Aber auch die Freude eines Waldspaziergangs hinterlässt durch das gemeinsame Unternehmen ein Gefühl mit der Natur verbunden zu sein. Bei so einem „Walderleben“ bekommt die Entdeckungsfreude, die Beobachtungsgabe der Kinder und der Wunsch sich auszuprobieren viele Möglichkeiten. Eltern haben die Aufgabe und die Fähigkeit diese Stimmung herbeizuführen. Und ist es nicht auch ein schönes Gefühl selber mal wieder seine Sinne zu schärfen und Wahrzunehmen, die kühle Herbstluft einzuatmen, unterschiedliche Gerüche wie nasses Holz, Pilze zu riechen, die Färbung des Laubes zu erleben, und vielleicht besonders schöne  Blätter sammeln, um sie zu Hause zu pressen und später damit zu basteln: Grußkarten, Bilder, Laternen… Kastanien, Eicheln und Nüsse  finden und sammeln, Pilze entdecken, vielleicht sogar Tiere beobachten, Sonnenstrahlen, die durch das Herbstlaub oder die Äste des Baumes strahlen…

Diesen Reichtum zu erleben, mitten drin zu sein und dabei Freude oder, wie sagt Astrid Lindgren, Seligkeit, zu fühlen, das ist ein wahres Geschenk für die ganze Familie.

So erfüllt mit seinen Schätzen nach Hause zu kommen und sich wärmen, bei Tee oder Kakao, am Ofen oder auf dem Sofa, im Kerzenschein um das Erlebte nachklingen zu lassen und seine Schätze zu betrachten, wärmt innerlich nach. So kann der Tag dann in Ruhe ausklingen.

Die Winterzeit ist lang und die Gartenarbeit ist irgendwann beendet. Und manchmal möchte man einfach nicht nach draußen. Auch dann gibt es viele Möglichkeiten des schönen sinnvollen gemeinsamen Tuns und Erlebens:

z.B. aus den gesammelten Blättern, Kastanien, Eicheln, Nussschalen… etwas schönes herstellen, Geschenke, Tischdekorationen, Zimmerschmuck. Bei uns waren gebastelte Figuren aus Kastanien und Eicheln beliebt, mit denen man kleine Theaterspiele erfinden konnte.

Plätzchen backen und verzieren, musizieren oder singen, Geschichten vorlesen, Gedichte vorlesen und auswendig lernen, basteln, besonders aus Gold- und Transparentpapier macht es Freude, mit einer auf das Sofa kuscheln, eine Orange schälen und genießen, im Kerzenschein erleben, wie der Raum dunkler wird … das ist ihnen alles bekannt.

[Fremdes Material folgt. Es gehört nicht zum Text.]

(** One round of the compaction loop of [finishRead]: every thread reads
    its word, the block synchronises, every thread writes it. *)
Definition read_round (qd : list Z) (id num additional i : Z) : option (list Z) :=
  mapM (λ t, if decide (i + t < additional)
             then load qd (id * Z.of_nat W + t + num * Z.of_nat W + i)
             else Some 0) (seqZ 0 (Z.of_nat blockDim)).

Fixpoint write_round (ds : list (Z * Z)) (qd : list Z) (id additional i : Z) : option (list Z) :=
  match ds with
  | [] => Some qd
  | (t, d) :: rest =>
      qd' ← (if decide (i + t < additional)
             then store qd (id * Z.of_nat W + t + i) d else Some qd);
      write_round rest qd' id additional i
  end.

Fixpoint compact (fuel : nat) (qd : list Z) (id num additional bound i : Z) : option (list Z) :=
  if decide (i < bound) then
    match fuel with
    | O => None
    | S fuel' =>
        ds ← read_round qd id num additional i;
        qd' ← write_round (zip (seqZ 0 (Z.of_nat blockDim)) ds) qd id additional i;
        compact fuel' qd' id num additional bound (i + Z.of_nat blockDim)
    end
  else Some qd.

Definition sizeofExpectedData : Z := 4 * Z.of_nat W.

Definition finishRead (q : SharedBaseQueue) (id num : Z) : option SharedBaseQueue :=
  let c := counter q in
  let additional := to_int (to_size_t ((c - (id + num)) * sizeofExpectedData) / 4) in
  qd ← (if decide (0 < additional)
        then compact (S (Z.to_nat additional * W)) (queueData q) id num additional
               (to_size_t (additional * sizeofExpectedData) / 4) 0
        else Some (queueData q));
  Some (set_counter (set_queueData q qd) (c - num)).

End SharedBaseQueue.

#[global] Typeclasses Opaque is_leader.

(** The by-value overload, [enqueue(data) { return enqueue<1>(&data); }],
    called by the active lanes [mask] of a warp. *)
Definition enqueue (NumElements : Z) (W : nat) (wbase : Z) (TWarpOptimization : bool)
    (q : SharedBaseQueue) (mask : Z) (data : Z → list Z)
    : option (list (Z * bool) * SharedBaseQueue) :=
  enqueue_group NumElements W 1 wbase TWarpOptimization q mask data.

(** The same overload called by one thread alone (the only active lane of
    its warp), with the record [d]. *)
Definition enqueue_one (NumElements : Z) (W : nat) (TWarpOptimization : bool)
    (q : SharedBaseQueue) (d : list Z) : option (bool * SharedBaseQueue) :=
  r ← enqueue NumElements W 0 TWarpOptimization q 1 (λ _, d);
  Some (bool_decide (r.1 = [(0, true)]), r.2).

(** A sequence of such calls, one record after the other. *)
Fixpoint enqueue_seq (NumElements : Z) (W : nat) (TWarpOptimization : bool)
    (q : SharedBaseQueue) (ds : list (list Z)) : option (list bool * SharedBaseQueue) :=
  match ds with
  | [] => Some ([], q)
  | d :: rest =>
      r ← enqueue_one NumElements W TWarpOptimization q d;
      r' ← enqueue_seq NumElements W TWarpOptimization r.2 rest;
      Some (r.1 :: r'.1, r'.2)
  end.

(** The records of [ds] whose call returned [true]. *)
Fixpoint accepted (ds : list (list Z)) (bs : list bool) : list (list Z) :=
  match ds, bs with
  | d :: ds', b :: bs' => if b then d :: accepted ds' bs' else accepted ds' bs'
  | _, _ => []
  end.

(** The slots handed out from index [c] on to the lanes [ls], one after the
    other. *)
Definition tickets_from (c : Z) (ls : list Z) : list (Z * Z) :=
  imap (λ k l, (l, c + Z.of_nat k)) ls.

(** The array [queueData[NumElements]] as declared: [NumElements] records
    of [W] words, its word indices within the range of the [int] loop
    counters. *)
Definition array_ok (NumElements : Z) (W : nat) (q : SharedBaseQueue) : Prop :=
  Z.of_nat (length (queueData q)) = Z.of_nat W * NumElements
  ∧ Z.of_nat W * NumElements < 2 ^ 31.

(** The invariant of the data model on the live count. *)
Definition count_ok (NumElements : Z) (q : SharedBaseQueue) : Prop :=
  0 ≤ counter q ≤ NumElements.

(** The words of the records [from, from + n) of an array. *)
Definition records (W : nat) (qd : list Z) (from n : Z) : list Z :=
  take (Z.to_nat (Z.of_nat W * n)) (drop (Z.to_nat (Z.of_nat W * from)) qd).

(** A queue as [init] leaves it over zeroed shared memory: [clean] then
    [writeHeader]. *)
Definition init_queue (ProcId NumElements : Z) (W : nat) : SharedBaseQueue :=
  writeHeader ProcId NumElements
    (clean (mkSharedBaseQueue 0 0 0 0 (replicate (Z.to_nat (Z.of_nat W * NumElements)) 0))).

(** What a lane's result list says of the whole call. *)
Definition results_of (slots : list (Z * Z)) (NumElements : Z) : list (Z * bool) :=
  (λ p : Z * Z, (p.1, bool_decide (p.2 < NumElements))) <$> slots.

(** Five distinct records of two words, for the scenarios. *)
Definition five_records : list (list Z) :=
  [[11; 12]; [21; 22]; [31; 32]; [41; 42]; [51; 52]].

(** A capacity-4 queue of one-word records holding two of them. *)
Definition two_in_four : SharedBaseQueue := mkSharedBaseQueue 196612 2 0 0 [1; 2; 0; 0].

(** The active lanes below lane [s]. *)
Definition lanes_below (mask s : Z) : list Z :=
  filter (λ l, Z.testbit mask l = true) (seqZ 0 s).

(** A mask made of whole groups of [tpe] cooperating lanes: every lane is
    active exactly when the first lane of its segment is. *)
Definition group_mask (tpe mask : Z) : Prop :=
  ∀ l, 0 ≤ l < 32 → Z.testbit mask l = Z.testbit mask (l - l `mod` tpe).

Wunderbar wäre es, wenn gerade in dieser stilleren, dunklen Jahreszeit, jeden Tag Raum für gemeinsames, sinnvolles, schönes Tun mit den Kindern möglich wäre. Eine Oase der Schönheit, der Verbindung, des Zeit haben´s, als Kontrast zu einem oft lauten und hektischen, durch den Terminkalender bestimmten  Alltag. Eine Zeit um Zeit zu haben, ohne Eile, mit Geduld und dem Gefühl Sein zu dürfen, von dem Kleinsten bis zum Ältesten. Ihre Kinder werden es lieben und schon bald eigene Wünsche äußern. Und sie als Eltern werden es genießen und spüren, wie gut es ihnen tut, Zeit zu haben, zur Ruhe zu kommen, wie gut ihnen diese wirkliche Verbindung mit ihren Kindern tut. Jeder möchte gesehen werden. Sind sie entspannt, sind es meistens auch ihre Kinder. Für ihre Kinder ist diese Zuwendung ein unglaublicher Schatz, der ihnen ein gutes inneres wachsen voller Vertrauen ermöglicht. Und im Hinblick auf Weihnachten entstehen vielleicht ganz andere Werte, die weit entfernt sind von Konsum, sondern echte Geschenke, die es nirgends zu kaufen gibt, die im Gemeinsamen liegen. In der Verbundenheit, der Dankbarkeit und der Liebe.

Dieses Erbeben wünsche ich Ihnen von Herzen.